▶ _Work required_
Exact duplicates of all entries are needed.

Stored data

(* ===== verification/_CoqProject ===== *)
-Q . S2P
Prelude.v
Bytes.v
Bitmap.v
Phys.v
Dma.v
Block.v
BlockAlloc.v
FileTable.v
Vfs.v
VfsSpec.v
Mem.v
Heap.v
Utf8.v
StyxMessage.v
Fmt.v
Styx.v
Json.v
Str.v
Http.v
Api.v
Sse.v
ApiClient.v
Nvme.v
NvmeDriver.v
Der.v
Dns.v
Sqlite.v
Agent.v
AgentSpec.v
Shm.v
Clock.v
Bridge.v
SqliteInit.v
Line.v
Virtqueue.v
VirtioNet.v
Pci.v
Paging.v
Interrupts.v
Boot.v
Timer.v
Net.v
Rng.v
LuaAlloc.v
Lua.v
LuaRun.v
Commands.v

▶ _Finished exercise_
(* ===== verification/_CoqProject ===== *)
-Q . S2P
Prelude.v
Bytes.v
Bitmap.v
Phys.v
Dma.v
Block.v
BlockAlloc.v
FileTable.v
Vfs.v
VfsSpec.v
Mem.v
Heap.v
Utf8.v
StyxMessage.v
Fmt.v
Styx.v
Json.v
Str.v
Http.v
Api.v
Sse.v
ApiClient.v
Nvme.v
NvmeDriver.v
Der.v
Dns.v
Sqlite.v
Agent.v
AgentSpec.v
Shm.v
Clock.v
Bridge.v
SqliteInit.v
Line.v
Virtqueue.v
VirtioNet.v
Pci.v
Paging.v
Interrupts.v
Boot.v
Timer.v
Net.v
Rng.v
LuaAlloc.v
Lua.v
LuaRun.v
Commands.v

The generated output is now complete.